• TASK PROMPT: Starting with the line containing "Definition inode_invariant_error_fmt (self" and going on through the line containing "is referenced by", return the lines of the data below exactly, and only those.

[[ MATERIAL SHOWN open ]]

(* ===== verification/Inode.v ===== *)
(** * The in-memory inode table: [inode.rs]

    Inodes by identifier, with an index from every referenced block to the
    inode that owns it. *)

From S2P Require Import Prelude Bytes BTree Allocation InodeCodec.

(** [InodeId] wraps a [u64]. *)
Abbreviation InodeId := Z.

Record Inode : Type := mkInode {
  inode_id : InodeId;
  inode_kind : InodeKind;
  inode_blocks : list Z;
}.

Inductive InodeError : Type :=
  | IdExhausted
  | NotFound (id : InodeId)
  | BlockNotAllocated (block : Z)
  | InodeReservedBlock (block : Z)
  | BlockAlreadyOwned (block : Z) (owner : InodeId)
  | BlockNotOwnedByInode (inode : InodeId) (block : Z)
  | InodeStillOwnsBlocks (id : InodeId)
  | InodeAllocation (error : AllocationError).

Definition inode_error_fmt (self : InodeError) : string :=
  match self with
  | IdExhausted => "inode identifier space exhausted"
  | NotFound id => "inode " +:+ pretty id +:+ " does not exist"
  | BlockNotAllocated b => "block " +:+ pretty b +:+ " is not allocated to filesystem data"
  | InodeReservedBlock b => "block " +:+ pretty b +:+ " is reserved metadata"
  | BlockAlreadyOwned b owner => "block " +:+ pretty b +:+ " is already owned by inode " +:+ pretty owner
  | BlockNotOwnedByInode i b => "block " +:+ pretty b +:+ " is not owned by inode " +:+ pretty i
  | InodeStillOwnsBlocks id => "inode " +:+ pretty id +:+ " cannot be removed while it still owns blocks"
  | InodeAllocation error => "allocator rejected inode operation: " +:+ allocation_error_fmt error
  end.

Inductive InodeInvariantError : Type :=
  | BlockOwnerMissingInode (block : Z) (owner : InodeId)
  | ReverseOwnershipMismatch (block : Z) (owner : InodeId)
  | DuplicateBlockReference (block : Z) (first_owner second_owner : InodeId)
  | ReservedBlockReferenced (inode : InodeId) (block : Z)
  | UnallocatedBlockReferenced (inode : InodeId) (block : Z)
  | InvariantAllocation (error : AllocationError).

Definition inode_invariant_error_fmt (self : InodeInvariantError) : string :=
  match self with
  | BlockOwnerMissingInode b owner =>
      "ownership index maps block " +:+ pretty b +:+ " to missing inode " +:+ pretty owner
  | ReverseOwnershipMismatch b owner =>
      "ownership index for block " +:+ pretty b +:+ " disagrees with inode " +:+ pretty owner
  | DuplicateBlockReference b first second =>
      "block " +:+ pretty b +:+ " is referenced by both inode " +:+ pretty first +:+ " and inode " +:+
      pretty second
  | ReservedBlockReferenced i b => "inode " +:+ pretty i +:+ " references reserved block " +:+ pretty b
  | UnallocatedBlockReferenced i b => "inode " +:+ pretty i +:+ " references unallocated block " +:+ pretty b
  | InvariantAllocation error => "allocator validation failed: " +:+ allocation_error_fmt error
  end.

(** The struct [InodeTable]. *)
Record InodeTable : Type := mkInodeTable {
  next_id : Z;
  inodes : gmap InodeId Inode;
  block_owners : gmap Z InodeId;
}.

Definition inode_table_new : InodeTable := mkInodeTable 1 ∅ ∅.

Definition inode_create (kind : InodeKind) : ST InodeError InodeTable InodeId :=
  let! self := iget Datatypes.id in
  let id := next_id self in
  let! next := ilift (ok_or (checked_add (next_id self) 1) IdExhausted) in
  do! iset (fun self => mkInodeTable next (<[id := mkInode id kind []]> (inodes self)) (block_owners self)) in
  iret id.

Definition inode_get (self : InodeTable) (id : InodeId) : option Inode := inodes self !! id.
Definition inode_len (self : InodeTable) : Z := Z.of_nat (size (inodes self)).
Definition inode_is_empty (self : InodeTable) : bool := bool_decide (inodes self = ∅).

Definition attach_block (inode : InodeId) (block : Z) (allocator : BlockAllocator)
    : ST InodeError InodeTable unit :=
  let! self := iget Datatypes.id in
  do! ilift (ensure (bool_decide (is_Some (inodes self !! inode))) (NotFound inode)) in
  do! ilift (ensure (negb (block <? reserved_blocks allocator)) (InodeReservedBlock block)) in
  let! owned := ilift (map_err InodeAllocation (is_owned allocator block)) in
  do! ilift (ensure owned (BlockNotAllocated block)) in
  match block_owners self !! block with
  | Some owner => ifail (BlockAlreadyOwned block owner)
  | None =>
      let! node := ilift (ok_or (inodes self !! inode) (NotFound inode)) in
      iset (fun self =>
        mkInodeTable (next_id self)
          (<[inode := mkInode (inode_id node) (inode_kind node) (inode_blocks node ++ [block])]> (inodes self))
          (<[block := inode]> (block_owners self)))
  end.

(** [Vec::remove] *)
Definition remove_at {A} (l : list A) (i : Z) : list A := take (Z.to_nat i) l ++ drop (S (Z.to_nat i)) l.

Definition detach_block (inode : InodeId) (block : Z) : ST InodeError InodeTable unit :=
  let! self := iget Datatypes.id in
  let! node := ilift (ok_or (inodes self !! inode) (NotFound inode)) in
  let! pos := ilift (ok_or (position (Z.eqb block) (inode_blocks node)) (BlockNotOwnedByInode inode block)) in
  iset (fun self =>
    mkInodeTable (next_id self)
      (<[inode := mkInode (inode_id node) (inode_kind node) (remove_at (inode_blocks node) pos)]> (inodes self))
      (delete block (block_owners self))).

Definition inode_remove (inode : InodeId) : ST InodeError InodeTable Inode :=
  let! self := iget Datatypes.id in
  let! node := ilift (ok_or (inodes self !! inode) (NotFound inode)) in
  do! ilift (ensure (is_empty (inode_blocks node)) (InodeStillOwnsBlocks inode)) in
  do! iset (fun self => mkInodeTable (next_id self) (delete inode (inodes self)) (block_owners self)) in
  iret node.

(** The body of [validate]'s inner loop; [observed] is threaded. *)
Definition validate_reference (self : InodeTable) (allocator : BlockAllocator) (inode_id : InodeId)
    (observed : gmap Z InodeId) (block : Z) : outcome InodeInvariantError (gmap Z InodeId) :=
  try? ensure (negb (block <? reserved_blocks allocator)) (ReservedBlockReferenced inode_id block) in
  try? match is_owned allocator block with
       | Ok true => Ok tt
       | Ok false => Err (UnallocatedBlockReferenced inode_id block)
       | Err error => Err (InvariantAllocation error)
       | Panic => Panic
       end in
  try? match observed !! block with
       | Some first_owner => Err (DuplicateBlockReference block first_owner inode_id)
       | None => Ok tt
       end in
  try? ensure (bool_decide (block_owners self !! block = Some inode_id))
         (ReverseOwnershipMismatch block inode_id) in
  Ok (<[block := inode_id]> observed).

Definition validate_inode (self : InodeTable) (allocator : BlockAllocator) (observed : gmap Z InodeId)
    (entry : InodeId * Inode) : outcome InodeInvariantError (gmap Z InodeId) :=
  ofold (validate_reference self allocator entry.1) observed (inode_blocks entry.2).

Definition validate_owner (self : InodeTable) (entry : Z * InodeId) : outcome InodeInvariantError unit :=
  let? inode := ok_or (inodes self !! entry.2) (BlockOwnerMissingInode entry.1 entry.2) in
  ensure (bool_decide (entry.1 ∈ inode_blocks inode)) (ReverseOwnershipMismatch entry.1 entry.2).

Definition inode_validate (self : InodeTable) (allocator : BlockAllocator) : outcome InodeInvariantError unit :=
  try? ofold (validate_inode self allocator) ∅ (btree_iter (inodes self)) in
  ofor (validate_owner self) (btree_iter (block_owners self)).

(** [impl From<&Inode> for PersistedInode] *)
Definition persisted_from (inode : Inode) : PersistedInode :=
  mkPersistedInode (inode_id inode) (inode_kind inode) (inode_blocks inode).

(** ** The invariant *)

(** Every block an inode lists is an allocated data block, listed once and by
    no other inode, and the owner index is exactly the inverse of the lists. *)
Record ownership_ok (allocator : BlockAllocator) (self : InodeTable) : Prop := {
  own_allocated : forall i n b, inodes self !! i = Some n -> b ∈ inode_blocks n -> b ∈ owned allocator;
  own_once : forall i n, inodes self !! i = Some n -> NoDup (inode_blocks n);
  own_index : forall b i, block_owners self !! b = Some i <->
    exists n, inodes self !! i = Some n /\ b ∈ inode_blocks n;
}.

(** Identifiers are handed out once, from 1 upwards. *)
Record ids_ok (self : InodeTable) : Prop := {
  ids_next : 1 <= next_id self <= u64_max;
  ids_range : forall i n, inodes self !! i = Some n -> inode_id n = i /\ 1 <= i < next_id self;
}.

(** [u64] block numbers. *)
Definition blocks_typed (self : InodeTable) : Prop :=
  forall i n b, inodes self !! i = Some n -> b ∈ inode_blocks n -> 0 <= b.

(** ** [validate] decides the invariant *)

Section Validate.
Context (allocator : BlockAllocator) (Hal : alloc_ok allocator) (self : InodeTable).

(** Which references the loop accepts. *)
Definition reference_ok (i : InodeId) (b : Z) : Prop :=
  b ∈ owned allocator /\ block_owners self !! b = Some i.

Lemma validate_reference_spec i observed b : 0 <= b ->
  owp (validate_reference self allocator i observed b)
    (fun o => o = <[b := i]> observed /\ reference_ok i b /\ observed !! b = None)
    (fun _ => ~ (reference_ok i b /\ observed !! b = None)).
Proof.
  intros Hb. unfold validate_reference, reference_ok.
  pose proof (owned_subseteq allocator) as Hsub.
  destruct (b <? reserved_blocks allocator) eqn:Hr; bool_facts; ostep; simpl.
  { intros [[Hin _] _]. apply Hsub, elem_of_data_blocks in Hin. lia. }
  rewrite (is_owned_spec allocator b Hal Hb). case_decide as Ht; ostep.
  { simpl. intros [[Hin _] _]. apply Hsub, elem_of_data_blocks in Hin. lia. }
  case_bool_decide as Ho; ostep; [|simpl; intros [[Hin _] _]; tauto].
  destruct Ho as [|Ho]; [lia|]. destruct (observed !! b) eqn:Hob; ostep; [simpl; naive_solver|].
  case_bool_decide as Hrev; ostep; simpl; [done|]. naive_solver.
Qed.

Lemma validate_references i bs : forall observed, Forall (fun b => 0 <= b) bs ->
  owp (ofold (validate_reference self allocator i) observed bs)
    (fun o => Forall (fun b => reference_ok i b /\ observed !! b = None) bs /\ NoDup bs /\
       forall b, is_Some (o !! b) <-> is_Some (observed !! b) \/ b ∈ bs)
    (fun _ => ~ (Forall (fun b => reference_ok i b /\ observed !! b = None) bs /\ NoDup bs)).
Proof.
  induction bs as [|b bs IH]; intros observed Hbs; simpl.
  { split; [constructor|]. split; [constructor|]. intros b. split; [by left|].
    intros [|Hb]; [done|by apply not_elem_of_nil in Hb]. }
  apply Forall_cons in Hbs as [Hb Hbs]. apply owp_bind.
  eapply owp_mono; [by apply validate_reference_spec|simpl|simpl].
  2: { intros _ Hn [Hall _]. by apply Forall_cons in Hall as [? _]. }
  intros o (-> & Hok & Hnone). eapply owp_mono; [by apply (IH (<[b := i]> observed))|simpl|simpl].
  - intros o (Hall & Hnd & Ho). rewrite Forall_cons, NoDup_cons.
    assert (Hnotin : b ∉ bs).
    { intros Hin. rewrite Forall_forall in Hall. specialize (Hall b Hin). rewrite lookup_insert_eq in Hall.
      by destruct Hall. }
    split; [split; [done|]|].
    + eapply Forall_impl; [exact Hall|]. intros c [Hc Hn]. split; [done|].
      apply lookup_insert_None in Hn. tauto.
    + split; [done|]. intros c. rewrite Ho, lookup_insert_is_Some', elem_of_cons. naive_solver.
  - intros _ Hn [Hall Hnd]. apply Hn. rewrite Forall_cons in Hall. rewrite NoDup_cons in Hnd.
    destruct Hall as [_ Hall], Hnd as [Hnotin Hnd]. split; [|done]. apply Forall_forall. intros c Hc.
    rewrite Forall_forall in Hall. destruct (Hall c Hc) as [? ?]. split; [done|].
    rewrite lookup_insert_ne; [done|]. by intros ->.
Qed.

Definition inode_refs_ok (e : InodeId * Inode) : Prop :=
  Forall (reference_ok e.1) (inode_blocks e.2) /\ NoDup (inode_blocks e.2).

Lemma validate_inodes es : forall observed,
  Forall (fun e => Forall (fun b => 0 <= b) (inode_blocks e.2)) es -> NoDup es.*1 ->
  (forall b, is_Some (observed !! b) -> exists j, reference_ok j b /\ j ∉ es.*1) ->
  owp (ofold (validate_inode self allocator) observed es)
    (fun _ => Forall inode_refs_ok es) (fun _ => ~ Forall inode_refs_ok es).
Proof.
  induction es as [|[i n] es IH]; intros observed Ht Hnd Hobs; simpl; [constructor|].
  apply Forall_cons in Ht as [Hn Ht]. simpl in *. rewrite NoDup_cons in Hnd. destruct Hnd as [Hi Hnd].
  assert (Hfresh : Forall (reference_ok i) (inode_blocks n) ->
    Forall (fun b => reference_ok i b /\ observed !! b = None) (inode_blocks n)).
  { intros Hr. eapply Forall_impl; [exact Hr|]. intros b Hb. split; [done|]. apply eq_None_not_Some. intros Hs.
    destruct (Hobs b Hs) as (j & [_ Hj] & Hnot). destruct Hb as [_ Hb]. rewrite Hj in Hb. simplify_eq.
    apply Hnot. constructor. }
  apply owp_bind. unfold validate_inode at 1. simpl.
  eapply owp_mono; [by apply validate_references|simpl|simpl].
  - intros o (Hall & Hnodup & Ho). eapply owp_mono; [apply (IH o); [done|done|]|simpl|simpl].
    + intros b Hb. apply Ho in Hb as [Hb|Hb].
      * destruct (Hobs b Hb) as (j & Hj & Hnot). exists j. split; [done|]. by apply not_elem_of_cons in Hnot as [_ ?].
      * exists i. rewrite Forall_forall in Hall. by split; [apply Hall|].
    + intros _ Hes. apply Forall_cons. split; [|done]. split; [|done].
      eapply Forall_impl; [exact Hall|]. by intros b [].
    + intros _ Hnes Hes. by apply Forall_cons in Hes as [_ ?].
  - intros _ Hno Hes. apply Forall_cons in Hes as [[Hr Hd] _]. apply Hno. split; [by apply Hfresh|done].
Qed.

[[ MATERIAL SHOWN closed ]]

• COMPLETED EXERCISE:
Definition inode_invariant_error_fmt (self : InodeInvariantError) : string :=
  match self with
  | BlockOwnerMissingInode b owner =>
      "ownership index maps block " +:+ pretty b +:+ " to missing inode " +:+ pretty owner
  | ReverseOwnershipMismatch b owner =>
      "ownership index for block " +:+ pretty b +:+ " disagrees with inode " +:+ pretty owner
  | DuplicateBlockReference b first second =>
      "block " +:+ pretty b +:+ " is referenced by both inode " +:+ pretty first +:+ " and inode " +:+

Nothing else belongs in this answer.